## Records supplied
(* ===== verification/LogDriver.v ===== *)
(** * The log driver API

    [cmdman/logdriver/logdriver.go] and [options.go]: the structured log lines
    exchanged with drivers, the split of a byte stream into lines, the stream
    adapter on top of a [Writer], and the validation of driver options.  Bytes
    are [list Z]; times are nanoseconds in [Z] with 0 the zero time. *)

From S2P Require Import Prelude GoStr.

(* src/cmdman/logdriver/logdriver.go:13-19 Stream *)
Definition Stream := string.
Definition StreamStdout : Stream := "stdout".
Definition StreamStderr : Stream := "stderr".

(* src/cmdman/logdriver/logdriver.go:22-27 LogLine *)
Record LogLine := {
  Time : Z;
  stream : Stream;
  Partial : bool;
  Line : list Z;
}.

Definition newline : Z := 10.

(** [bytes.IndexByte(p, '\n')]: the line up to and with the newline, and the
    rest; [None] when there is no newline. *)
Fixpoint index_nl (p : list Z) : option nat :=
  match p with
  | [] => None
  | b :: p => if decide (b = newline) then Some 0 else S <$> index_nl p
  end.

(** The loop of [SplitLogLines]; each round takes at least one byte, so the
    length of [p] is enough fuel. *)
(* src/cmdman/logdriver/logdriver.go:157-178 SplitLogLines *)
Fixpoint split_loop (fuel : nat) (ts : Z) (st : Stream) (p : list Z) : list LogLine :=
  match fuel with
  | O => []
  | S fuel =>
    match p with
    | [] => []
    | _ =>
      match index_nl p with
      | None => [{| Time := ts; stream := st; Partial := true; Line := p |}]
      | Some nl =>
        {| Time := ts; stream := st; Partial := false; Line := take (S nl) p |}
        :: split_loop fuel ts st (drop (S nl) p)
      end
    end
  end.

(* src/cmdman/logdriver/logdriver.go:157-178 SplitLogLines *)
Definition SplitLogLines (ts : Z) (st : Stream) (p : list Z) : list LogLine :=
  split_loop (length p) ts st p.

(* src/cmdman/logdriver/logdriver.go:184-186 SplitLogLines_LegacyShape *)
Definition SplitLogLines_LegacyShape (p : list Z) : list LogLine := SplitLogLines 0 "" p.

(** A complete line: its only newline is its last byte. *)
Definition full_line (l : list Z) : Prop :=
  exists body, l = body ++ [newline] /\ newline ∉ body.

(** What [SplitLogLines] promises of one line. *)
Definition line_ok (ts : Z) (st : Stream) (l : LogLine) : Prop :=
  Time l = ts /\ stream l = st /\
  if Partial l then Line l <> [] /\ newline ∉ Line l else full_line (Line l).

Lemma index_nl_spec p :
  match index_nl p with
  | None => newline ∉ p
  | Some n => full_line (take (S n) p) /\ n < length p
  end.
Proof.
  induction p as [|b p IH]; simpl; [set_solver|].
  case_decide as Hb.
  - split; [|lia]. exists []. simpl. subst. rewrite take_0. split; [done|set_solver].
  - destruct (index_nl p) as [n|]; simpl; [|set_solver].
    destruct IH as [(body & Hbody & Hn) ?]. split; [|lia].
    exists (b :: body). rewrite Hbody. split; [done|]. set_solver.
Qed.

Lemma split_loop_spec fuel ts st p :
  length p <= fuel ->
  concat (Line <$> split_loop fuel ts st p) = p /\
  Forall (line_ok ts st) (split_loop fuel ts st p) /\
  (forall i l, split_loop fuel ts st p !! i = Some l -> Partial l = true ->
     S i = length (split_loop fuel ts st p)).
Proof.
  revert p; induction fuel as [|fuel IH]; intros p Hp.
  { destruct p; simpl in *; [|lia]. split_and!; [done|constructor|done]. }
  destruct p as [|b p0] eqn:E; [split_and!; [done|constructor|done]|].
  cbn [split_loop]. rewrite <- E in *.
  pose proof (index_nl_spec p) as Hnl. destruct (index_nl p) as [n|].
  - destruct Hnl as [Hfull Hn].
    destruct (IH (drop (S n) p)) as (Hc & Hf & Hpart); [rewrite length_drop; lia|].
    cbn [fmap list_fmap concat Line]. rewrite Hc, take_drop. split_and!; [done| |].
    + constructor; [|done]. split_and!; done.
    + intros [|i] l Hl Hpl; simpl in *; [by simplify_eq|]. f_equal. eauto.
  - simpl. rewrite app_nil_r. split_and!; [done| |].
    + constructor; [|constructor]. split_and!; try done. simpl. by subst.
    + intros [|i] l Hl Hpl; simpl in *; done.
Qed.

(** splitting a write into log lines loses and invents nothing (the lines
    concatenate to the bytes written), every full line holds exactly one newline
    and it is its last byte, a partial line is not empty and holds none, and only
    the last line of a write can be partial. *)
Theorem SplitLogLines_spec ts st p :
  concat (Line <$> SplitLogLines ts st p) = p /\
  Forall (line_ok ts st) (SplitLogLines ts st p) /\
  (forall i l, SplitLogLines ts st p !! i = Some l -> Partial l = true ->
     S i = length (SplitLogLines ts st p)).
Proof. by apply split_loop_spec. Qed.

(** ** The stream adapter over a [Writer]

    A [Writer] is a state with a fallible [WriteLogLine]; an error leaves the
    state the failed call produced. *)
Section StreamWriter.
Context {W E : Type} (WriteLogLine : LogLine -> W -> W * option E).

Fixpoint write_lines (w : W) (consumed : nat) (lines : list LogLine)
  : W * (nat * option E) :=
  match lines with
  | [] => (w, (consumed, None))
  | l :: lines =>
    match WriteLogLine l w with
    | (w, Some e) => (w, (consumed, Some e))
    | (w, None) => write_lines w (consumed + length (Line l)) lines
    end
  end.

(* src/cmdman/logdriver/logdriver.go:206-218 streamWriter.Write *)
Definition stream_Write (now : Z) (st : Stream) (w : W) (p : list Z)
  : W * (nat * option E) :=
  match p with
  | [] => (w, (0, None))
  | _ => write_lines w 0 (SplitLogLines now st p)
  end.

(** The lines a run of [write_lines] handed over successfully. *)
Inductive accepted : W -> list LogLine -> W -> Prop :=
| accepted_nil w : accepted w [] w
| accepted_cons w l w1 ls w2 :
    WriteLogLine l w = (w1, None) -> accepted w1 ls w2 -> accepted w (l :: ls) w2.

Lemma write_lines_spec lines w c w' n e :
  write_lines w c lines = (w', (n, e)) ->
  exists done_ rest w1, lines = done_ ++ rest /\ accepted w done_ w1 /\
    n = c + length (concat (Line <$> done_)) /\
    match e with
    | None => rest = [] /\ w' = w1
    | Some e => exists l rest', rest = l :: rest' /\ WriteLogLine l w1 = (w', Some e)
    end.
Proof.
  revert w c; induction lines as [|l lines IH]; intros w c H; simpl in H.
  - simplify_eq. exists [], [], w'. split_and!; [done|constructor|csimpl; lia|done|done].
  - destruct (WriteLogLine l w) as [w1 [e1|]] eqn:El.
    + simplify_eq. exists [], (l :: lines), w. split_and!; [done|constructor|csimpl; lia|eauto].
    + destruct (IH _ _ H) as (d & r & w2 & -> & Hacc & -> & He).
      exists (l :: d), r, w2. split_and!; [done|by econstructor| |done].
      csimpl. rewrite length_app. lia.
Qed.
End StreamWriter.

(** a byte write through a stream adapter hands the driver the lines of the
    write in order; without an error every byte is consumed, and when a line fails
    the count returned is exactly the bytes of the lines before it, so a caller
    that retries from there neither loses nor repeats a byte. *)
Theorem stream_Write_consumed {W E} (WriteLogLine : LogLine -> W -> W * option E)
    now st w p w' n e :
  stream_Write WriteLogLine now st w p = (w', (n, e)) ->
  exists ls w1, accepted WriteLogLine w ls w1 /\
    concat (Line <$> ls) = take n p /\ n <= length p /\
    match e with
    | None => n = length p /\ w' = w1
    | Some err => exists l, n + length (Line l) <= length p /\
        WriteLogLine l w1 = (w', Some err)
    end.
Proof.
  intros H.
  assert (exists ls rest w1, SplitLogLines now st p = ls ++ rest /\ accepted WriteLogLine w ls w1 /\
     n = length (concat (Line <$> ls)) /\
      match e with
      | None => rest = [] /\ w' = w1
      | Some e => exists l rest', rest = l :: rest' /\ WriteLogLine l w1 = (w', Some e)
      end) as (ls & rest & w1 & Hs & Hacc & -> & He).
  { destruct p as [|b p0]; simpl in H.
    - simplify_eq. exists [], [], w'. split_and!; try done. constructor.
    - by apply write_lines_spec in H. }
  pose proof (proj1 (split_loop_spec (length p) now st p (Nat.le_refl _))) as Hc.
  fold (SplitLogLines now st p) in Hc.
  rewrite Hs, fmap_app, concat_app in Hc. exists ls, w1. rewrite <- Hc at 1 2.
  rewrite take_app_length, length_app. split_and!; try done; [lia|].
  destruct e as [err|].
  - destruct He as (l & rest' & -> & Hl). exists l. split; [|done].
    rewrite <- Hc, length_app. simpl. rewrite length_app. lia.
  - destruct He as [-> ->]. split; [|done]. rewrite <- Hc, length_app. simpl. lia.
Qed.

Lemma stream_Write_consumed_witness :
  exists ls w1, accepted (fun l (w : nat) => (S w, if decide (w = 1) then Some tt else None)) 0 ls w1 /\
    concat (Line <$> ls) = take 2 [65; 10; 66; 67]%Z /\ 2 <= 4 /\
    (exists l, 2 + length (Line l) <= 4 /\
      (S w1, if decide (w1 = 1) then Some tt else None) = (2, Some tt)).
Proof.
  apply (stream_Write_consumed
    (fun l (w : nat) => (S w, if decide (w = 1) then Some tt else None))
    7 StreamStdout 0 [65; 10; 66; 67]%Z 2 2 (Some tt)). reflexivity.
Defined.

(** ** Driver options *)

(* src/cmdman/logdriver/options.go:15-18 DriverK8sFile *)
Definition DriverK8sFile : string := "k8s-file".
(* src/cmdman/logdriver/options.go:15-18 DriverNone *)
Definition DriverNone : string := "none".
(* src/cmdman/logdriver/options.go:54-58 LogOptPath *)
Definition LogOptPath : string := "path".
(* src/cmdman/logdriver/options.go:54-58 LogOptMaxSize *)
Definition LogOptMaxSize : string := "max-size".
(* src/cmdman/logdriver/options.go:54-58 LogOptMaxFile *)
Definition LogOptMaxFile : string := "max-file".

(** An opaque position: an offset the k8s-file driver minted, a file and a number of
    bytes, or any other value. *)
Inductive anyOffset := K8sOffset (path : string) (bytes : Z) | ForeignOffset.

(* src/cmdman/logdriver/options.go:21-38 ReaderOption *)
Record ReaderOption := {
  Follow : bool;
  Since : Z;
  Until : Z;
  Head : Z;
  Tail : Z;
  StartOffset : option anyOffset;
}.

(* src/cmdman/logdriver/options.go:41-52 ReaderOption.Validate *)
Inductive readerOptErr := HeadAndTail | FollowAndUntil | SinceAfterUntil.

(* src/cmdman/logdriver/options.go:41-52 ReaderOption.Validate *)
Definition ReaderOption_Validate (ro : ReaderOption) : result readerOptErr unit :=
  if bool_decide (0 < Head ro)%Z && bool_decide (0 < Tail ro)%Z then Err HeadAndTail
  else if Follow ro && negb (bool_decide (Until ro = 0%Z)) then Err FollowAndUntil
  else if negb (bool_decide (Since ro = 0%Z)) && negb (bool_decide (Until ro = 0%Z))
          && bool_decide (Until ro < Since ro)%Z then Err SinceAfterUntil
  else Ok tt.

(* src/cmdman/logdriver/options.go:60-66 IsDriver *)
Definition IsDriver (s : string) : bool :=
  bool_decide (s = DriverK8sFile) || bool_decide (s = DriverNone).

(* src/cmdman/logdriver/options.go:68-77 IsValidOpt *)
Definition IsValidOpt (driver key : string) : bool :=
  bool_decide (driver = DriverK8sFile) &&
  (bool_decide (key = LogOptPath) || bool_decide (key = LogOptMaxSize)
   || bool_decide (key = LogOptMaxFile)).

(* src/cmdman/logdriver/options.go:79-126 ValidateOpt *)
Inductive optErr :=
| InvalidOpt (key driver : string)
| PathNotAbs (value : string)
| InvalidSize (value : string)
| SizeOverflow (value : string)
| InvalidCount (value : string)
| CountTooSmall (value : string).

(** [filepath.IsAbs] on Unix. *)
Definition isAbs (p : string) : bool := hasPrefix "/" p.

Section Options.
(** [humanize.ParseBytes]: a [uint64] or an error. *)
Context (ParseBytes : string -> option Z).

(* src/cmdman/logdriver/options.go:100-112 ParseMaxSize *)
Definition ParseMaxSize (value : string) : result optErr Z :=
  if decide (value = "") then Ok 0%Z
  else match ParseBytes value with
       | None => Err (InvalidSize value)
       | Some n => if decide (int64_max < n)%Z then Err (SizeOverflow value) else Ok n
       end.

(* src/cmdman/logdriver/options.go:114-126 ParseMaxFile *)
Definition ParseMaxFile (value : string) : result optErr Z :=
  if decide (value = "" \/ value = "0") then Ok 0%Z
  else match Atoi value with
       | None => Err (InvalidCount value)
       | Some n => if decide (n < 1)%Z then Err (CountTooSmall value) else Ok n
       end.

(* src/cmdman/logdriver/options.go:79-98 ValidateOpt *)
Definition ValidateOpt (driver key value : string) : result optErr unit :=
  if negb (IsValidOpt driver key) then Err (InvalidOpt key driver)
  else if decide (key = LogOptPath) then
    if isAbs value then Ok tt else Err (PathNotAbs value)
  else if decide (key = LogOptMaxSize) then
    try _ := ParseMaxSize value in Ok tt
  else if decide (key = LogOptMaxFile) then
    try _ := ParseMaxFile value in Ok tt
  else Ok tt.

(** [k8sfile]'s reading of its options: absent keys take the defaults. *)
Definition DefaultLogMaxSize : Z := 5 * 1024 * 1024.
Definition DefaultLogMaxFile : Z := 3.

(* src/cmdman/logdriver/k8sfile/options.go:14-20 parseLogMaxSizeOption *)
Definition parseLogMaxSizeOption (opts : gmap string string) : result optErr Z :=
  match opts !! LogOptMaxSize with
  | None => Ok DefaultLogMaxSize
  | Some v => ParseMaxSize v
  end.

(* src/cmdman/logdriver/k8sfile/options.go:22-28 parseLogMaxFileOption *)
Definition parseLogMaxFileOption (opts : gmap string string) : result optErr Z :=
  match opts !! LogOptMaxFile with
  | None => Ok DefaultLogMaxFile
  | Some v => ParseMaxFile v
  end.
End Options.

(** options that pass validation are the ones the k8s-file driver can start
    with: when every option of the map is accepted for the driver, parsing the size
    limit and the file count succeeds, the size is a non-negative [int64] and the
    count is 0 (unlimited) or positive. *)
Theorem validated_opts_parse (ParseBytes : string -> option Z) (opts : gmap string string)
    (HParse : forall s n, ParseBytes s = Some n -> (0 <= n)%Z) :
  (forall k v, opts !! k = Some v -> ValidateOpt ParseBytes DriverK8sFile k v = Ok tt) ->
  exists size count, parseLogMaxSizeOption ParseBytes opts = Ok size /\
    parseLogMaxFileOption opts = Ok count /\
    (0 <= size)%Z /\ in_int64 size /\ (0 <= count)%Z.
Proof.
  intros H.
  assert (exists size, parseLogMaxSizeOption ParseBytes opts = Ok size /\ (0 <= size)%Z /\ in_int64 size)
    as (size & Hs & Hs0 & Hs1).
  { unfold parseLogMaxSizeOption. destruct (opts !! LogOptMaxSize) as [v|] eqn:E.
    - apply H in E. unfold ValidateOpt in E. simpl in E.
      destruct (ParseMaxSize ParseBytes v) as [n|] eqn:En; [|done]. exists n. split; [done|].
      unfold ParseMaxSize in En. case_decide; simplify_eq; [split; [lia|]; done|].
      destruct (ParseBytes v) as [m|] eqn:Em; [|done]. case_decide; simplify_eq.
      apply HParse in Em. split; [done|]. unfold in_int64, int64_max, int64_min in *. lia.
    - exists DefaultLogMaxSize. done. }
  assert (exists count, parseLogMaxFileOption opts = Ok count /\ (0 <= count)%Z)
    as (count & Hc & Hc0).
  { unfold parseLogMaxFileOption. destruct (opts !! LogOptMaxFile) as [v|] eqn:E.
    - apply H in E. unfold ValidateOpt in E. simpl in E.
      destruct (ParseMaxFile v) as [n|] eqn:En; [|done]. exists n. split; [done|].
      unfold ParseMaxFile in En. case_decide; simplify_eq; [lia|].
      destruct (Atoi v); [|done]. case_decide; simplify_eq. lia.
    - exists DefaultLogMaxFile. done. }
  eauto 10.
Qed.

Lemma validated_opts_parse_witness :
  exists size count,
    parseLogMaxSizeOption (fun _ => Some 1024%Z) {["max-file" := "4"]} = Ok size /\
    parseLogMaxFileOption {["max-file" := "4"]} = Ok count /\
    (0 <= size)%Z /\ in_int64 size /\ (0 <= count)%Z.
Proof.
  apply validated_opts_parse.
  - intros s n [= <-]. lia.
  - intros k v H. apply lookup_singleton_Some in H as [<- <-]. reflexivity.
Defined.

## Activity
When the line with "(drop (S nl) p)" is reached in the data above, start copying there, and copy each line exactly until the line with "Time l = ts /\ stream l = st /\" has been copied; copy nothing else.

## Solution for this exercise
        :: split_loop fuel ts st (drop (S nl) p)
      end
    end
  end.

(* src/cmdman/logdriver/logdriver.go:157-178 SplitLogLines *)
Definition SplitLogLines (ts : Z) (st : Stream) (p : list Z) : list LogLine :=
  split_loop (length p) ts st p.

(* src/cmdman/logdriver/logdriver.go:184-186 SplitLogLines_LegacyShape *)
Definition SplitLogLines_LegacyShape (p : list Z) : list LogLine := SplitLogLines 0 "" p.

(** A complete line: its only newline is its last byte. *)
Definition full_line (l : list Z) : Prop :=
  exists body, l = body ++ [newline] /\ newline ∉ body.

(** What [SplitLogLines] promises of one line. *)
Definition line_ok (ts : Z) (st : Stream) (l : LogLine) : Prop :=
  Time l = ts /\ stream l = st /\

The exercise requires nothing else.